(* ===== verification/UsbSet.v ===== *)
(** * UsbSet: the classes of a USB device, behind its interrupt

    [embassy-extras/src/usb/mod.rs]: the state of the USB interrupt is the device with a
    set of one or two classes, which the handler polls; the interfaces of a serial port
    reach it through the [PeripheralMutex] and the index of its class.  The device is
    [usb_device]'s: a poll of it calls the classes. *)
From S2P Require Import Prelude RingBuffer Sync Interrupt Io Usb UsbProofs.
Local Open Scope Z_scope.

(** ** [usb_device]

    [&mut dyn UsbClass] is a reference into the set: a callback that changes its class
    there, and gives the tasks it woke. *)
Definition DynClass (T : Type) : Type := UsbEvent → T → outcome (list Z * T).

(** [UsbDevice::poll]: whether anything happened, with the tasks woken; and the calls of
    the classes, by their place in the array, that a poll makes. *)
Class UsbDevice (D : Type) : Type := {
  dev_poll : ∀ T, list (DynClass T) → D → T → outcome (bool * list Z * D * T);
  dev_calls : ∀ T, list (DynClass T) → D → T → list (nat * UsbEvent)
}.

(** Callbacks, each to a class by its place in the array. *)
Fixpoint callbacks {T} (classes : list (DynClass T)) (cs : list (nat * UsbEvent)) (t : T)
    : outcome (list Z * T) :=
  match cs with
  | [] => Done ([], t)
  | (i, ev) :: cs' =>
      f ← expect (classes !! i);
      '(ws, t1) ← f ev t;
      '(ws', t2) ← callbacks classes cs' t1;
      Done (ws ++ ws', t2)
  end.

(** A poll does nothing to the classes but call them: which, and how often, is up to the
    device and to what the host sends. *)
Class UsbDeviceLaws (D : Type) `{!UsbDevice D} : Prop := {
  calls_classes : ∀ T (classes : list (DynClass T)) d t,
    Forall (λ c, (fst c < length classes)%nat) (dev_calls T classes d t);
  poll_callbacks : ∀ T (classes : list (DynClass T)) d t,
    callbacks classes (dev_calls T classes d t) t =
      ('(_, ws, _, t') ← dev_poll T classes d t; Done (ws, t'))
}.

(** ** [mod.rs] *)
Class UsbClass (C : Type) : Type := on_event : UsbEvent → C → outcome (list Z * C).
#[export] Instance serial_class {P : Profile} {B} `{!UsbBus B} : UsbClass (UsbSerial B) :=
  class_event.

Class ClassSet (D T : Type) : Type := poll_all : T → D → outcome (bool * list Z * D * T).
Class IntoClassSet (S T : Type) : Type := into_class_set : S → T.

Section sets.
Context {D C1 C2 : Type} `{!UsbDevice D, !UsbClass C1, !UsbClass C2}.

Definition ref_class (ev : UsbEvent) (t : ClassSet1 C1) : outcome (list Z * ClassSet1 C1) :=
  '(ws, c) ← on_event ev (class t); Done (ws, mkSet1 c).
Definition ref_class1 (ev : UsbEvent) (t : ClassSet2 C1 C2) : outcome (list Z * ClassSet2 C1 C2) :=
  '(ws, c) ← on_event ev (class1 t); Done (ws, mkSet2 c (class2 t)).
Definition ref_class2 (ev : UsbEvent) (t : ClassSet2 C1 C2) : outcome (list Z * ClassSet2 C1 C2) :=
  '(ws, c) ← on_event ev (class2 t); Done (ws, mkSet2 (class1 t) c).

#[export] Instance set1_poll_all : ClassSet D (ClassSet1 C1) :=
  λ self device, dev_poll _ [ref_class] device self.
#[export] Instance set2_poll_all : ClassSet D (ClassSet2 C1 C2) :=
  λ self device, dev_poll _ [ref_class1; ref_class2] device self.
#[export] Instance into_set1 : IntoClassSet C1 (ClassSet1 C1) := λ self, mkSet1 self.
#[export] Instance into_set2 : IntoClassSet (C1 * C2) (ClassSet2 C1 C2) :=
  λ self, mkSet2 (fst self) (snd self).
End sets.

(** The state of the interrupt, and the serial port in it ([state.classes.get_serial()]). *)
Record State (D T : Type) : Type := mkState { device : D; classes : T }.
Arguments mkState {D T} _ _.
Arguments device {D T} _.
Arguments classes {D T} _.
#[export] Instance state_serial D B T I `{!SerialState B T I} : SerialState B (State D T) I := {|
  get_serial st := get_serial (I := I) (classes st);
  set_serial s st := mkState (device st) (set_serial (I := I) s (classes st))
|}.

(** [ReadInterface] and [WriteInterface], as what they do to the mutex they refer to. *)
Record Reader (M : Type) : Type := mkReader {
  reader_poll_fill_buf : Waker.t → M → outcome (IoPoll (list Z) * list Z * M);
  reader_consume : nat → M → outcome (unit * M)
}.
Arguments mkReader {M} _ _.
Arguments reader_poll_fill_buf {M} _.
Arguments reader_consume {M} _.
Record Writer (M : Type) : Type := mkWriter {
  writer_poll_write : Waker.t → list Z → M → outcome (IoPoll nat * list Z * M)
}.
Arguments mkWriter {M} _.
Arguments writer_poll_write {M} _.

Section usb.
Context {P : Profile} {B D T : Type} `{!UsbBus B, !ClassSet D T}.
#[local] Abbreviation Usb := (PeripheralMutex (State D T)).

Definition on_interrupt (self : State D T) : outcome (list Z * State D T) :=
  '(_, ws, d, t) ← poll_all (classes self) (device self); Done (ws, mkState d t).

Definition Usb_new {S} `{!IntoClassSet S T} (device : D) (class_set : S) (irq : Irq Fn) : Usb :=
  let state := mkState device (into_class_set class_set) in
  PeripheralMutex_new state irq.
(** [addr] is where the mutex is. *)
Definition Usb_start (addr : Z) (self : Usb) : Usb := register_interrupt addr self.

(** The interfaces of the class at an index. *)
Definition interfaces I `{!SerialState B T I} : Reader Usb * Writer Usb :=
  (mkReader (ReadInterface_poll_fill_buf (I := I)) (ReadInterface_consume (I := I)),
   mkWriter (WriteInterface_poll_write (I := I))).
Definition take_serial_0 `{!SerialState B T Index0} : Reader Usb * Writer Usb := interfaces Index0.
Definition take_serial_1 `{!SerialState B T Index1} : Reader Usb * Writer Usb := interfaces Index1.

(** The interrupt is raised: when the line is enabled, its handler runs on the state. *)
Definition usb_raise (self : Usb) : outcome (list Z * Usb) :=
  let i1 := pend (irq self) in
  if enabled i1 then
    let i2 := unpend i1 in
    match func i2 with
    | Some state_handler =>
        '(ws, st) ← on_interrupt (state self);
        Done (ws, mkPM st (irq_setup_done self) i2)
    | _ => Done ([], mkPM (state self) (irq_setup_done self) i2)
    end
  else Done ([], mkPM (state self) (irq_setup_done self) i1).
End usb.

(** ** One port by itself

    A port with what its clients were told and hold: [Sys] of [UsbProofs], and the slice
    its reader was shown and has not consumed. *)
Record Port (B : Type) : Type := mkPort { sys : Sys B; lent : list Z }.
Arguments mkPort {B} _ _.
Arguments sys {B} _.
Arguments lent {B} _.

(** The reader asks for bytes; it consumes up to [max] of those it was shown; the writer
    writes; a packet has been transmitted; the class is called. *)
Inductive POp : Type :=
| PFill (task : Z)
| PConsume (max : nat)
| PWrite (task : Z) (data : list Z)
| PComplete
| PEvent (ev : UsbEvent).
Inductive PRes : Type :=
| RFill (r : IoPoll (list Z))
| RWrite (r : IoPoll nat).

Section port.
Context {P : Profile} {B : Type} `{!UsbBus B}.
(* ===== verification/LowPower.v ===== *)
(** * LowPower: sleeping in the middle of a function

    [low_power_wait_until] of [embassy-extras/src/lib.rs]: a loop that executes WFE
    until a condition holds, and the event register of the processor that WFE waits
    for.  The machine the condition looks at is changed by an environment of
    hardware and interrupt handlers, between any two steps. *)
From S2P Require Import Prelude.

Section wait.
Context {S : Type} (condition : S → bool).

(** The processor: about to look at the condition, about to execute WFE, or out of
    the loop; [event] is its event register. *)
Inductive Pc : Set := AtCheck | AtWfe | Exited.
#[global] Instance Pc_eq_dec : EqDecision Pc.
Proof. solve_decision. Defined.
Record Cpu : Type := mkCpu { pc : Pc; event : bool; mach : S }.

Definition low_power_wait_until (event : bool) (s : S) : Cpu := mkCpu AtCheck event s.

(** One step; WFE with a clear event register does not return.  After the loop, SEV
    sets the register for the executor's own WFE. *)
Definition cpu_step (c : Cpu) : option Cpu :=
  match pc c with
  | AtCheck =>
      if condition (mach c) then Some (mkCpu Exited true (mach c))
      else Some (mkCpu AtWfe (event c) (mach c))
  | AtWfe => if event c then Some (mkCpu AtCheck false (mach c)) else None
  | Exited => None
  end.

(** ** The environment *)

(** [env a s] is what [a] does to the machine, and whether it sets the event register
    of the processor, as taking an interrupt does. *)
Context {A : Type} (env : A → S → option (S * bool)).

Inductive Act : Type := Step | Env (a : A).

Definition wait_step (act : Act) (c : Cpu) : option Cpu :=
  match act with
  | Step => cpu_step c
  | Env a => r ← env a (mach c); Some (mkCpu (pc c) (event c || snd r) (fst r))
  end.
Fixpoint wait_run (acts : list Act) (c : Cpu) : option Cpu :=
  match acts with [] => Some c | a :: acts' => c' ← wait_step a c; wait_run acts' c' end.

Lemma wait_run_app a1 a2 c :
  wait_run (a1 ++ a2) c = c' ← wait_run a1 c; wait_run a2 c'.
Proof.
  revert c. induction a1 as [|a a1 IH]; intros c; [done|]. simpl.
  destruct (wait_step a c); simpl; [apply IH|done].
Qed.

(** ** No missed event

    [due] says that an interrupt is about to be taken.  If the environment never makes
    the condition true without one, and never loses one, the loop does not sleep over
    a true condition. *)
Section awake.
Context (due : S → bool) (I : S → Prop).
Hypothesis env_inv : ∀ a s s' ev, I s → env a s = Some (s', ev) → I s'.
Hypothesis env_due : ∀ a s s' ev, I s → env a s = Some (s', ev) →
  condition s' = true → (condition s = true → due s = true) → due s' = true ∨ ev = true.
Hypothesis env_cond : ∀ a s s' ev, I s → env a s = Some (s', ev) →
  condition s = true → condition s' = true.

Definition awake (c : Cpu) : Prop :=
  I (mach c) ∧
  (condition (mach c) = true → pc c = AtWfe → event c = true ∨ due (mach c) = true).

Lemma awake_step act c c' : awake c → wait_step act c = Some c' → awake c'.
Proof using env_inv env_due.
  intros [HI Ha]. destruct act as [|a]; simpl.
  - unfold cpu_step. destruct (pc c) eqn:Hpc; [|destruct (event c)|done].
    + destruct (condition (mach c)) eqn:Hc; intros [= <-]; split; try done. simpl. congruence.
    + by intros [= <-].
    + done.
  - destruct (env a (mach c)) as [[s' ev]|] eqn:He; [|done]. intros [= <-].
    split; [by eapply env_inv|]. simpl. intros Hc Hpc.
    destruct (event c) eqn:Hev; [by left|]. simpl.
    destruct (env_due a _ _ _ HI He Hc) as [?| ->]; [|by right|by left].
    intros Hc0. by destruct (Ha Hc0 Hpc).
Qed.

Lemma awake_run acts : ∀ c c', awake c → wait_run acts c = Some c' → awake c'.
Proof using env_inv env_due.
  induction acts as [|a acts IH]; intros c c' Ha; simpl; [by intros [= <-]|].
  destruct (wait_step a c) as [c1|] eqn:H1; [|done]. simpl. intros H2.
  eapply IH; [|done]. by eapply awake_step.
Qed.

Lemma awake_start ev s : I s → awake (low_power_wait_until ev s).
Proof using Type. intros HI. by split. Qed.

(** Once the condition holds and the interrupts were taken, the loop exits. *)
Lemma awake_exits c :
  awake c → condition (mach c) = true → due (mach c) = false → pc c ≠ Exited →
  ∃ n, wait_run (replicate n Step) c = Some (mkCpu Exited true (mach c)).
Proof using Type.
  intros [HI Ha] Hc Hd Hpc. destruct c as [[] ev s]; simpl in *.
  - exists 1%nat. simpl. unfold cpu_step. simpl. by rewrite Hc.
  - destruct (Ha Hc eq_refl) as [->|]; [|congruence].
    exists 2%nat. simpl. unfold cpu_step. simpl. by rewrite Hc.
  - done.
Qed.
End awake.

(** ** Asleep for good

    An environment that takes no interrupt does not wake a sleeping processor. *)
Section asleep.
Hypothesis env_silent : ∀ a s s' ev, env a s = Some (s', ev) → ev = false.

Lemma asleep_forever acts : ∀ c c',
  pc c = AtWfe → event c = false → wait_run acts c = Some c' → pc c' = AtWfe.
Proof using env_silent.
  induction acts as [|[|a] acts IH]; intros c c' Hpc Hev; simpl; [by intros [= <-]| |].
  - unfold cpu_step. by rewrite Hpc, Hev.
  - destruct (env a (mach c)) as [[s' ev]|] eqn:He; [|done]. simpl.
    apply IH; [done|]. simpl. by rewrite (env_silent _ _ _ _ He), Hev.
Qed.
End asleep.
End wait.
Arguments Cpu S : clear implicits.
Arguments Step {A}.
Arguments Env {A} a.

○ ○ ○

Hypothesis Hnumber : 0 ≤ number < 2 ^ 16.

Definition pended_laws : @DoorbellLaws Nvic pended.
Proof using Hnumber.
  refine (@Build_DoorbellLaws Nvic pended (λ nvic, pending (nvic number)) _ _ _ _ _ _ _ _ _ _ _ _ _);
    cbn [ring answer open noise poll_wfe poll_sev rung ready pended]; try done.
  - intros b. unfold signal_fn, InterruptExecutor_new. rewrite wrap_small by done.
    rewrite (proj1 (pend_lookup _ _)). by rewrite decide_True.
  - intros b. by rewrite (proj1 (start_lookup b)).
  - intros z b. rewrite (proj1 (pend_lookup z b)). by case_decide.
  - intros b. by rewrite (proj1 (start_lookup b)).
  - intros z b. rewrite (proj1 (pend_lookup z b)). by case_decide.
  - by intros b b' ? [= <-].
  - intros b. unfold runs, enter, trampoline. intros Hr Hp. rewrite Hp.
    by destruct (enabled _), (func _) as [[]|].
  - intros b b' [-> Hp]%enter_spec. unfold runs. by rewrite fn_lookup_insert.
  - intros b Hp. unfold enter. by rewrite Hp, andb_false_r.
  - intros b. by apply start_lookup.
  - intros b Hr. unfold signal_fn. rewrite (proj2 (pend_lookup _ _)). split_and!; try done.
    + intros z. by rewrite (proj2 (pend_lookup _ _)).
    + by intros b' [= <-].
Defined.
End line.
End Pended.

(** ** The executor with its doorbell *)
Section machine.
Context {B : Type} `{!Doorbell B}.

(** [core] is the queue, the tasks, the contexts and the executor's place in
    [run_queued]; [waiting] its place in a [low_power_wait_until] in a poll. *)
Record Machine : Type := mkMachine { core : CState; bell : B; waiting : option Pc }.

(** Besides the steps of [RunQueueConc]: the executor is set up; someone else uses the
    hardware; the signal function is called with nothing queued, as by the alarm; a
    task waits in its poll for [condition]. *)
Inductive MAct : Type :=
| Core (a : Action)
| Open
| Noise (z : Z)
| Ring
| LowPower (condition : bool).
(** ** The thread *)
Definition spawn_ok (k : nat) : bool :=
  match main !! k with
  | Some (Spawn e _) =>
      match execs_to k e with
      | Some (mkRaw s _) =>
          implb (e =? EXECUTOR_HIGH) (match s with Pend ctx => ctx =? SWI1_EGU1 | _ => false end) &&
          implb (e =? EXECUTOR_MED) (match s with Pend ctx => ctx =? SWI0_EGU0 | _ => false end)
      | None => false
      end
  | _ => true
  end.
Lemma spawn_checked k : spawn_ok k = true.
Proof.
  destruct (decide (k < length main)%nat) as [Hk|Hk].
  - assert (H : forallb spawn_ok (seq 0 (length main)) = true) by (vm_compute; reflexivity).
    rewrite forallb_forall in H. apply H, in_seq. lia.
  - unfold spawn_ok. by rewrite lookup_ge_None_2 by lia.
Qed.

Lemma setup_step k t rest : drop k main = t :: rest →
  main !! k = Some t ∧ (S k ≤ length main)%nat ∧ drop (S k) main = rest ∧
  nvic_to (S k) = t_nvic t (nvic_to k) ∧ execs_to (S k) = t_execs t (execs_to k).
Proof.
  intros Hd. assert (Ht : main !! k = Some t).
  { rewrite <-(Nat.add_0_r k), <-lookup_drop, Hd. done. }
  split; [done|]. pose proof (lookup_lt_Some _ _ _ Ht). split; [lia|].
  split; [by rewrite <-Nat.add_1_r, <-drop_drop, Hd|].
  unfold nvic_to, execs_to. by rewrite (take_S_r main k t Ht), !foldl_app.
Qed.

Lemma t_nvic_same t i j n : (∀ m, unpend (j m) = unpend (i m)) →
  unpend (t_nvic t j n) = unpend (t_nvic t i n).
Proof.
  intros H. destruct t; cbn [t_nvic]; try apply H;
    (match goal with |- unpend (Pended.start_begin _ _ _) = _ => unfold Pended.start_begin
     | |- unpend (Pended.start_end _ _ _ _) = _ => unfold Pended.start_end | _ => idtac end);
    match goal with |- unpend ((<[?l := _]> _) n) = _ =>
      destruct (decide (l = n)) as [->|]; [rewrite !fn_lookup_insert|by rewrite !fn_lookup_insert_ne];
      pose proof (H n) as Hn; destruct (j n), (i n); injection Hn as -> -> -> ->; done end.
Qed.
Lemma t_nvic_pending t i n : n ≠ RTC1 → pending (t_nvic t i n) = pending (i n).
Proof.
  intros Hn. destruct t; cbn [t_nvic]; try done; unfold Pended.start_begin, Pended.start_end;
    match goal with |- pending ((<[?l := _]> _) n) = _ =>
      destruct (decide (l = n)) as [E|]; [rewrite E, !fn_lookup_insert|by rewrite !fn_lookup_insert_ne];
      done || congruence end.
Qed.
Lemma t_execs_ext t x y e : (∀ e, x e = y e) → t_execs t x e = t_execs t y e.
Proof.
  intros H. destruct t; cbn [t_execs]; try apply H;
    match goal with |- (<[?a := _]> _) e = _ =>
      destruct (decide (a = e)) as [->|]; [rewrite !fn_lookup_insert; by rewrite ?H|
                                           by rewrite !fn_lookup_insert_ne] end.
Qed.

○ ○ ○

(Exercise brief):
Beginning with the line holding "intros [HI Ha]." and ending with the line holding "Proof using Type. intros HI. by split. Qed.", write out the stretch of material above exactly; add no further lines.

(Final answer):
  intros [HI Ha]. destruct act as [|a]; simpl.
  - unfold cpu_step. destruct (pc c) eqn:Hpc; [|destruct (event c)|done].
    + destruct (condition (mach c)) eqn:Hc; intros [= <-]; split; try done. simpl. congruence.
    + by intros [= <-].
    + done.
  - destruct (env a (mach c)) as [[s' ev]|] eqn:He; [|done]. intros [= <-].
    split; [by eapply env_inv|]. simpl. intros Hc Hpc.
    destruct (event c) eqn:Hev; [by left|]. simpl.
    destruct (env_due a _ _ _ HI He Hc) as [?| ->]; [|by right|by left].
    intros Hc0. by destruct (Ha Hc0 Hpc).
Qed.

Lemma awake_run acts : ∀ c c', awake c → wait_run acts c = Some c' → awake c'.
Proof using env_inv env_due.
  induction acts as [|a acts IH]; intros c c' Ha; simpl; [by intros [= <-]|].
  destruct (wait_step a c) as [c1|] eqn:H1; [|done]. simpl. intros H2.
  eapply IH; [|done]. by eapply awake_step.
Qed.

Lemma awake_start ev s : I s → awake (low_power_wait_until ev s).
Proof using Type. intros HI. by split. Qed.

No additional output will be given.